Here is how to implement tokenization in NLTK:
import nltk
# input text
text = "Natural language processing is a field of artificial intelligence that deals with the interaction between computers and human (natural) language."
# tokenize the text
tokens = nltk.word_tokenize(text)
print("Tokens:", tokens)
Tokens: ['Natural', 'language', 'processing', 'is', 'a', 'field', 'of', 'artificial', 'intelligence', 'that', 'deals', 'with', 'the', 'interaction', 'between', 'computers', 'and', 'human', '(', 'natural', ')', 'language', '.']
30.7.1.1.2. Remove stop words#
Removing common words that do not add significant meaning to the text, such as “a,” “an,” and “the.”

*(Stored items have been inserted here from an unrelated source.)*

(** What Airflow says of a run; [None] is what it does not say. *)
Record AirflowRunTruth := mkTruth {
  found : option bool; state : option string; queued_at : option instant; start_date : option instant; end_date : option instant;
  active_tasks : option Z; last_task_activity_at : option instant; dag_found : option bool; dag_paused : option bool;
  schedule_kind : option string; sibling_running : option bool; scheduler_healthy : option bool; error : option string }.

Definition truth_error (e : string) : AirflowRunTruth :=
  mkTruth None None None None None None None None None None None None (Some e).

(** [v_reason] is the key of the sentence in [_REASONS_ES]. *)
Record RunVerdict := mkVerdict { v_class : classification; v_action : recovery_action; v_neutralize : bool; v_certain : bool; v_reason : string }.
Definition _verdict (c : classification) : RunVerdict := mkVerdict c ACTION_NONE false true (class_text c).
Definition not_applicable (reason_key : string) : RunVerdict := mkVerdict NOT_APPLICABLE ACTION_NONE false true reason_key.
Definition uncertain (reason_key : string) : RunVerdict := mkVerdict UNVERIFIABLE ACTION_NONE false false reason_key.
Definition mark_failed (c : classification) (neutralize : bool) : RunVerdict :=
  mkVerdict c ACTION_MARK_FAILED neutralize true (class_text c).

(** A row of the query of the candidates: its columns, the lease and the token; the
    identifiers of its scope are read as texts. *)
Record Candidate := mkCandidate { c_row : SyncRow; c_lease_expires_at : option instant; c_fencing_token : Z;
                                  c_tenant : option string; c_workspace : option string }.

Section Verdicts.
Context {Hrepr : PyRepr}.
Context (json_loads : string → res pyval).

(** [bool(pipeline_run_extra(row).get("reserved"))]. *)
Definition pipeline_run_extra (row : pydict) : res pydict := sync_extra_from_row json_loads row.
Definition _is_reserved (row : pydict) : res bool := extra ← pipeline_run_extra row; Ok (truthy (get "reserved" extra)).

Definition pre_airflow_verdict (row : Candidate) : option RunVerdict :=
  let c := cols (c_row row) in
  let text k := str_or_empty (get k c) in
  if mem (normalize_pipeline_status (get "status" c)) PIPELINE_TERMINAL_STATUSES then Some (not_applicable "terminal")
  else if bool_decide (text "dag_id" = SYNC_NOW_DAG_ID) || bool_decide (text "entity" = SYNC_NOW_ENTITY)
  then Some (not_applicable "sync_now")
  else if mem (text "dag_id") LEASE_GOVERNED_DAG_IDS || negb (bool_decide (c_lease_expires_at row = None))
  then Some (not_applicable "lease")
  else if negb (nonempty (strip (text "airflow_dag_run_id"))) || negb (nonempty (strip (text "dag_id")))
  then Some (not_applicable "no_airflow_run")
  else None.

(** [moment is not None and now - moment < limit]. *)
Definition younger (now : instant) (moment : option instant) (limit : Z) : bool :=
  match moment with Some m => now - m <? limit | None => false end.
Definition first_of (a b : option instant) : option instant := coalesce a b.

(** [None] is "scheduler_unhealthy". *)
Definition running_liveness (truth : AirflowRunTruth) (now : instant) (threshold : Z) (fallback_start : option instant) :
    option classification :=
  match active_tasks truth with
  | None => Some UNVERIFIABLE
  | Some n =>
      if 0 <? n then Some LIVE
      else if younger now (first_of (last_task_activity_at truth) (first_of (start_date truth) fallback_start)) threshold then Some LIVE
      else if bool_decide (dag_paused truth = Some true) then Some STALLED_RUNNING_NO_TASKS
      else if negb (bool_decide (scheduler_healthy truth = Some true)) then None
      else Some STALLED_RUNNING_NO_TASKS
  end.

(** Of a run Airflow has, that is queued and older than the threshold. *)
Definition queued_verdict (truth : AirflowRunTruth) (now : instant) (threshold : Z) (started : option instant) : RunVerdict :=
  if bool_decide (dag_paused truth = Some true) then mark_failed STALLED_QUEUED_PAUSED_DAG true
  else if negb (bool_decide (dag_paused truth = Some false)) then uncertain "unverifiable"
  else if negb (bool_decide (scheduler_healthy truth = Some true)) then uncertain "scheduler_unhealthy"
  else if bool_decide (sibling_running truth = Some true) then _verdict WAITING_TURN
  else if negb (bool_decide (sibling_running truth = Some false)) then uncertain "unverifiable"
  else if younger now (first_of (queued_at truth) started) threshold then _verdict TOO_RECENT
  else mark_failed STALLED_QUEUED_NO_PROGRESS true.

Definition classify_stuck_run (row : Candidate) (truth : option AirflowRunTruth) (now : instant) (threshold missing_grace : Z) :
    res RunVerdict :=
  let started := started_at (c_row row) in
  match pre_airflow_verdict row, truth with
  | Some early, _ => Ok early
  | None, None => Ok (uncertain "unverifiable")
  | None, Some truth =>
      let state := lower (strip (default "" (state truth))) in
      if nonempty (default "" (error truth)) then Ok (uncertain "unverifiable")
      else if bool_decide (found truth = Some true) && mem state AIRFLOW_TERMINAL_RUN_STATES
      then Ok (mkVerdict AIRFLOW_TERMINAL ACTION_SYNC_TERMINAL false true "airflow_terminal")
      else if bool_decide (found truth = Some false) then
        if negb (bool_decide (dag_found truth = Some true)) then Ok (uncertain "dag_missing")
        else
          reserved ← _is_reserved (cols (c_row row));
          if younger now started (if reserved : bool then missing_grace else threshold) then Ok (_verdict TOO_RECENT)
          else Ok (mark_failed MISSING_IN_AIRFLOW false)
      else if negb (bool_decide (found truth = Some true)) then Ok (uncertain "unverifiable")
      else if younger now started threshold then Ok (_verdict TOO_RECENT)
      else if bool_decide (state = "running") then
        Ok (match running_liveness truth now threshold started with
            | Some LIVE => _verdict LIVE
            | None => uncertain "scheduler_unhealthy"
            | Some STALLED_RUNNING_NO_TASKS => mark_failed STALLED_RUNNING_NO_TASKS true
            | Some _ => uncertain "unverifiable"
            end)
      else if bool_decide (state = "queued") then Ok (queued_verdict truth now threshold started)
      else Ok (uncertain "unverifiable")
  end.
End Verdicts.

(** ** What Airflow is asked *)

Section Recovery.
Context {Hrepr : PyRepr}.
Context (json_loads : string → res pyval) (uuid : string → option string) (jsonb : pydict → res pydict).
Context (jsonb_text : pydict → string) (sha256_hex : string → string) (json_dumps : pyval → string).
Context (parse_iso : string → option instant) (class_name : exn → string).
Context {W : Type} {Hruns : RunsWorld W}.

(** A time without a zone is in UTC. *)
Definition as_utc_datetime (v : pyval) : option instant :=
  match v with PNone | PStr "" => None | v => parse_iso (py_str v) end.

Definition _describe_runs (payload : pydict) : res (list pydict) :=
  runs ← py_iter (py_or (get "runs" payload) (PList [])); Ok (only_dicts runs).

Definition _foreign_running (payload : pydict) : Z :=
  match get "foreign" payload with
  | PDict foreign => match int_or_zero (get "running" foreign) with Ok n => Z.max 0 n | Raise _ => 0 end
  | _ => 0
  end.

Definition _latest_task_activity (tasks : list pydict) : option instant :=
  let moments := omap (M:=list) (λ m, m) (concat ((λ task, [as_utc_datetime (get "start_date" task); as_utc_datetime (get "end_date" task)]) <$> tasks)) in
  match moments with [] => None | m :: ms => Some (foldl Z.max m ms) end.

Definition opt_truthy (v : pyval) : option bool := if is_none v then None else Some (truthy v).

Definition _describe (dag_id : string) : io W pydict :=
  handling (mcp_invoke "infra" "airflow_describe_dag" (mkdict [("dag_id", PStr dag_id)]))
    (λ e, mret (mkdict [("error", PStr (class_name e))])).

Definition _task_activity (dag_id dag_run_id : string) : io W (option Z * option instant) :=
  payload ← trying (mcp_invoke "infra" "airflow_list_task_instances" (mkdict [("dag_id", PStr dag_id); ("dag_run_id", PStr dag_run_id)]));
  match payload with
  | Raise _ => mret (None, None)
  | Ok payload =>
      if truthy (get "error" payload) then mret (None, None)
      else
        tasks ← of_res (py_iter (py_or (get "tasks" payload) (PList [])));
        let tasks := only_dicts tasks in
        mret (Some (count_if (λ task, mem (lower (str_or_empty (get "state" task))) ACTIVE_TASK_STATES) tasks),
              _latest_task_activity tasks)
  end.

To remove common stop words from a list of tokens using NLTK, you can use the nltk.corpus.stopwords.words() function to get a list of stopwords in a specific language and filter the tokens using this list. Here is an example of how to do this:
import nltk
# input text
text = "Natural language processing is a field of artificial intelligence that deals with the interaction between computers and human (natural) language."
# tokenize the text
tokens = nltk.word_tokenize(text)
# get list of stopwords in English
stopwords = nltk.corpus.stopwords.words("english")
# remove stopwords
filtered_tokens = [token for token in tokens if token.lower() not in stopwords]
print("Tokens without stopwords:", filtered_tokens)
Tokens without stopwords: ['Natural', 'language', 'processing', 'field', 'artificial', 'intelligence', 'deals', 'interaction', 'computers', 'human', '(', 'natural', ')', 'language', '.']
30.7.1.1.3. Stemming#
Reducing words to their root form by removing suffixes and prefixes, such as converting “jumping” to “jump.” But it may produce non-existent words.
To perform stemming on a list of tokens using NLTK, you can use the nltk.stem.WordNetLemmatizer() function to create a stemmer object and the method to stem each token. Here is an example of how to do this:
import nltk
# input text
text = "Natural language processing is a field of artificial intelligence that deals with the interaction between computers and human (natural) language."
# tokenize the text
tokens = nltk.word_tokenize(text)
# create stemmer object
stemmer = nltk.stem.PorterStemmer()
# stem each token
stemmed_tokens = [stemmer.stem(token) for token in tokens]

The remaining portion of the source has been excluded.